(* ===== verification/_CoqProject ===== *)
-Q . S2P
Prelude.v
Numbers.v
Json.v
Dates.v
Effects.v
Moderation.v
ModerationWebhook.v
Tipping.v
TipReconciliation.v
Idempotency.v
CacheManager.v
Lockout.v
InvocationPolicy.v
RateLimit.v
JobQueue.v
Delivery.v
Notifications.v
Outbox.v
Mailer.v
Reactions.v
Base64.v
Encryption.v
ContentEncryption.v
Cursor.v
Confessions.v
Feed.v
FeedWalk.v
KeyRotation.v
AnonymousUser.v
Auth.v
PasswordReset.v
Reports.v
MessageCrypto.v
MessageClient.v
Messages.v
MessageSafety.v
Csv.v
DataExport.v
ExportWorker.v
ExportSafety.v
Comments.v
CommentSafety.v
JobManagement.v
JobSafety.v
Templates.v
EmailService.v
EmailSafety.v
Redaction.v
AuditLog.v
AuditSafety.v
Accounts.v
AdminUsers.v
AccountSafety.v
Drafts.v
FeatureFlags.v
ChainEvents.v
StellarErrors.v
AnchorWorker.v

────────────────

Work task:
The answer is the full data, repeated exactly as shown.

Written response:
(* ===== verification/_CoqProject ===== *)
-Q . S2P
Prelude.v
Numbers.v
Json.v
Dates.v
Effects.v
Moderation.v
ModerationWebhook.v
Tipping.v
TipReconciliation.v
Idempotency.v
CacheManager.v
Lockout.v
InvocationPolicy.v
RateLimit.v
JobQueue.v
Delivery.v
Notifications.v
Outbox.v
Mailer.v
Reactions.v
Base64.v
Encryption.v
ContentEncryption.v
Cursor.v
Confessions.v
Feed.v
FeedWalk.v
KeyRotation.v
AnonymousUser.v
Auth.v
PasswordReset.v
Reports.v
MessageCrypto.v
MessageClient.v
Messages.v
MessageSafety.v
Csv.v
DataExport.v
ExportWorker.v
ExportSafety.v
Comments.v
CommentSafety.v
JobManagement.v
JobSafety.v
Templates.v
EmailService.v
EmailSafety.v
Redaction.v
AuditLog.v
AuditSafety.v
Accounts.v
AdminUsers.v
AccountSafety.v
Drafts.v
FeatureFlags.v
ChainEvents.v
StellarErrors.v
AnchorWorker.v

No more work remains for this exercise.